Gece Tutkunu
Ve şimdi gece yalnız kalplerin yollarında açan
narin ve kırılgan bir çiçekti…
Her gece açılır kapıları gökyüzünün. Ve ben yıldızların
yansımalarını izlerim. Neşe ve hüzün göz kırpar
aynı anda milyonlarca yıl uzaktan bana.
Her gece bir kuğu gibi süzülüp geçmiş zamanlarda
akarım. Bir ben görürüm dünle yarın arasında kaybolmuşluğu.
Gizemli bir el dokunur sonra aklı karışık
yalnızlığıma.
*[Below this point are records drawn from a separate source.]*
Lemma convert_columns_ok types cols inputs n :
  Forall3 input_column types cols inputs -> Forall (fun rows => length rows = n) inputs ->
  exists cs, convert_columns decimal_to_int64 types cols = Ok cs /\ map (@concat Z) cs = inputs /\ columns_ok types cs n.
Proof.
  intros Hi. induction Hi as [|t col rows types cols inputs Hc Hi IH]; intros Hl; [exists []; split; [done|]; split;
    [done | constructor]|].
  destruct (convert_column_ok t col rows Hc) as (c & Ec & Er & Hok).
  destruct (IH (Forall_inv_tail Hl)) as (cs & Ecs & Ers & Hcs). cbn [convert_columns]. rewrite Ec, Ecs. cbn [rbind].
  exists (c :: cs). split; [done|]. split; [cbn; by rewrite Er, Ers|].
  constructor; [|done]. rewrite Er. split; [done | exact (Forall_inv Hl)].
Qed.

Lemma compareSchemas_same (l : list ArrowType) : compareSchemas l l = Ok tt.
Proof. induction l as [|t l IH]; [done|]. cbn. by destruct (decide (t = t)). Qed.

(** An append to a table: the rows it has, and those it gets. *)
Definition append_input (table : @TableData F ArrowType) (at_ : ArrowTable) (inputs : list (list Z)) : Prop :=
  at_schema at_ = schema table /\ Forall3 input_column (column_types table) (at_columns at_) inputs /\
  Forall (fun rows => length rows = num_rows at_) inputs.

Definition contents (table : @TableData F ArrowType) : list (list Z) := map (@concat Z) (col_data table).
Bir rüzgâr gülümser odamın camına
yaslanıp bana aldırma dercesine.
Her gece bir yağmur damlası olup düşerim kaldırımlara.
Karışırım direnişlerime. Mutsuzluğum, kederlerim
sisli bir sokağın başında renk alır geceyle birlikte.
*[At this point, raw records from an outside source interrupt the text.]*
Lemma column_type_spec tn col ids c r c' : catalog_ok c -> column_type tn col ids c = (r, c') ->
  catalog_ok c' /\ more_dicts c c' /\
  match r with
  | Ok (type, ids') => column_choice c c' (cd_type col) ids type ids'
  | Err e => e = DictLimit \/ e = CatalogCheck
  end.
Proof.
  intros OK E. unfold column_type in E. pose proof (more_dicts_refl c) as Refl.
  assert (None_ : elem_dict (cd_type col) = None -> (r, c') = (Ok (cd_type col, ids), c) -> catalog_ok c' /\
    more_dicts c c' /\
    match r with Ok (type, ids') => column_choice c c' (cd_type col)
      ids type ids' | Err e => e = DictLimit \/ e = CatalogCheck end).
  { intros He [= -> ->]. split; [done|]. split; [done|]. by apply no_dict. }
  unfold elem_dict in None_. destruct (col_elem_type (cd_type col)) as [| | | | | | | | | | | | | |e s size|] eqn:Ee;
    try (by apply None_; [done | rewrite <- E]).
  unfold bind in E. destruct (dict_of_column tn (cd_name col) s ids c) as [r1 c1] eqn:E1.
  destruct (dict_of_column_spec _ _ _ _ _ _ _ OK E1) as (OK1 & More & Hr).
  destruct r1 as [[d ids1]|e1]; injection E as <- <-; split; try done; split; try done.
  replace (with_elem (cd_type col) (ExtDictionaryTy e d size)) with (with_dict (cd_type col) d)
    by (unfold with_dict; by rewrite Ee).
  apply (some_dict _ _ _ _ s); [unfold elem_dict; by rewrite Ee | done].
Qed.

(** What the loop over the columns rests on: the table is in the catalogue, the next column id and the
    names of the columns to come are free, and the dictionaries it may take exist. *)
Record columns_ready (t i : Z) (ids : gmap Z Z) (cols : list ColumnDescription) (c : Catalog) : Prop := mkReady {
  cr_ok : catalog_ok c;
  cr_table : is_Some (getTableInfo db_id_ t c);
  cr_ids : forall j, i <= j -> getColumnInfo db_id_ t j c = None;
  cr_names : forall col, In col cols -> getColumnInfo_by_name db_id_ t (cd_name col) c = None;
  cr_nodup : List.NoDup (map cd_name cols);
  cr_shared : forall s d, ids !! s = Some d -> is_Some (dicts_ c !! d);
  cr_inj : forall s s' d, ids !! s = Some d -> ids !! s' = Some d -> s = s';
  cr_given : forall col e s z, In col cols -> cd_type col = ExtDictionaryTy e s z -> 0 < s -> is_Some (dicts_ c !! s);
}.

Lemma choice_dict c c1 s ids d ids1 : dict_choice c c1 s ids d ids1 -> more_dicts c c1 ->
  (forall s d, ids !! s = Some d -> is_Some (dicts_ c !! d)) ->
  (forall s s' d, ids !! s = Some d -> ids !! s' = Some d -> s = s') ->
  (s <= 0 -> is_Some (dicts_ c1 !! d)) /\
  (forall s d, ids1 !! s = Some d -> is_Some (dicts_ c1 !! d)) /\
  (forall s s' d, ids1 !! s = Some d -> ids1 !! s' = Some d -> s = s').
Proof.
  intros H (n & ds & E1 & Hs) Hd Hi.
  assert (Mono : forall d, is_Some (dicts_ c !! d) -> is_Some (dicts_ c1 !! d)).
  { rewrite E1. intros d' [x Ex]. exists x. by eapply lookup_weaken. }
  destruct H as [H0 ->|d H0 Hl ->|d H0 Hn Hf Hnew].
  - split; [lia|]. auto.
  - split; [eauto|]. auto.
  - split; [done|]. destruct (Z.ltb_spec s 0) as [Hneg|]; [|eauto]. split.
    + intros s' d' [[<- <-]|[_ E]]%lookup_insert_Some; eauto.
    + intros s1 s2 d' [[<- <-]|[N1 L1]]%lookup_insert_Some [[<- E']|[N2 L2]]%lookup_insert_Some; eauto.
      * destruct (Hd _ _ L2) as [x Ex]. by rewrite Hf in Ex.
      * subst d'. destruct (Hd _ _ L1) as [x Ex]. by rewrite Hf in Ex.
Qed.

Definition new_column (t i : Z) (col : ColumnDescription) (type : SchemaType) : ColumnInfo :=
  mkColumnInfo db_id_ t i (cd_name col) type false.

Lemma columns_step t i ids col cols c c1 type ids1 :
  columns_ready t i ids (col :: cols) c -> catalog_ok c1 -> more_dicts c c1 ->
  column_choice c c1 (cd_type col) ids type ids1 ->
  columns_ready t (i + 1) ids1 cols (addColumnInfo (new_column t i col type) c1).
Proof.
  intros [OK T I N ND S J G] OK1 More Ch. inversion ND as [|? ? Hnot ND']; subst.
  assert (Hids : (forall d, column_dict (new_column t i col type) = Some d -> is_Some (dicts_ c1 !! d)) /\
    (forall s d, ids1 !! s = Some d -> is_Some (dicts_ c1 !! d)) /\
    (forall s s' d, ids1 !! s = Some d -> ids1 !! s' = Some d -> s = s')).
  { destruct Ch as [He E1|s d ids1 He Ch].
    - split; [|subst c1; auto]. unfold column_dict, elem_dict in *. cbn.
      destruct (cd_type col) eqn:E; try done.
    - destruct (choice_dict _ _ _ _ _ _ Ch More S J) as (H1 & H2 & H3). split; [|done].
      unfold column_dict, elem_dict, with_dict in *. cbn. destruct (cd_type col)
        as [| | | | | | | | | | | |n e n'|e n n'|e s' z|] eqn:E;
        try done; cbn in *; [by destruct e | by destruct e|]. injection He as ->. intros d' [= <-].
      destruct Ch as [Hp ->|d Hp _ _|d Hp _ _ _]; [eapply G; [by left | done | done] | apply H1; lia | apply H1; lia]. }
  destruct Hids as (Hd & Hs & Hj). destruct More as (n & ds & -> & Hsub).
  split; try done.
  - apply add_column_ok; try done.
    + apply I. cbn. lia.
    + apply N. by left.
  - intros j Hij. rewrite add_column_by_id, decide_False; [apply I; lia|]. cbn. intros [=]. lia.
  - intros col' Hin. rewrite add_column_by_name, decide_False; [apply N; by right|]. cbn. intros [= E].
    apply Hnot. rewrite E. by apply in_map.
  - intros col' e s z Hin E Hp. destruct (G col' e s z (or_intror Hin) E Hp) as [x Ex]. exists x. by eapply lookup_weaken.
Qed.

(** What a new table leaves as it is. *)
Record others_kept (t : Z) (c c' : Catalog) : Prop := mkKept {
  kp_tables : table_infos_ c' = table_infos_ c;
  kp_names : table_index_by_name_ c' = table_index_by_name_ c;
  kp_next : next_table_id_ c' = next_table_id_ c;
  kp_data : tables_ c' = tables_ c;
  kp_dicts : dicts_ c ⊆ dicts_ c';
  kp_columns : forall db t' i, t' <> t -> getColumnInfo db t' i c' = getColumnInfo db t' i c;
  kp_col_names : forall db t' n, t' <> t -> getColumnInfo_by_name db t' n c' = getColumnInfo_by_name db t' n c;
}.

Lemma kept_refl t c : others_kept t c c.
Proof. by split. Qed.
Lemma kept_trans t c1 c2 c3 : others_kept t c1 c2 -> others_kept t c2 c3 -> others_kept t c1 c3.
Proof.
  intros [A1 A2 A3 A4 A5 A6 A7] [B1 B2 B3 B4 B5 B6 B7]. split; try congruence; [by etrans | |].
  - intros db t' i Hn. by rewrite B6, A6.
  - intros db t' n Hn. by rewrite B7, A7.
Qed.
Lemma kept_dicts t c c' : more_dicts c c' -> others_kept t c c'.
Proof. by intros (n & ds & -> & H). Qed.
Lemma kept_column t c ci : ci_table_id ci = t -> others_kept t c (addColumnInfo ci c).
Proof.
  intros <-. split; try done.
  - intros db t' i Hn. rewrite add_column_by_id, decide_False; [done|]. congruence.
  - intros db t' n Hn. rewrite add_column_by_name, decide_False; [done|]. congruence.
Qed.

(** The columns that the loop adds. *)
Inductive added (t : Z) : Z -> gmap Z Z -> Catalog -> list ColumnDescription -> list ColumnInfo -> Catalog -> Prop :=
| added_nil i ids c : added t i ids c [] [] c
| added_cons i ids c col cols type ids1 c1 infos c' :
    more_dicts c c1 -> column_choice c c1 (cd_type col) ids type ids1 ->
    added t (i + 1) ids1 (addColumnInfo (new_column t i col type) c1) cols infos c' ->
    added t i ids c (col :: cols) (new_column t i col type :: infos) c'.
Her gece dolaşırım bir garip avare. Geçerim türlü
hikâyelerin arasından ve bir yolculuk başlar bilinmezliğe.
Bir sesi var gecenin yalnız duyulan, aşk kokan,
yanına çağıran. Sürükleyici bir gizemle yaklaşıp tensel
bir alevin tutkuyla sarılması gibi döner etrafımda
kırmızılar içinde. Kül rengi bakışlar, dolgun ve pembe
hayallerle cezbeder her anımı.
Her gece bir gölge gibi kalırım yaşamın bıraktığı izlerde.
Sonsuz bir imgeye dönüşür varlığım. Her şeyin
birbirine sustuğu zamanın teslimiyet anında umut
sözcükleri saklarım sokak aralarına.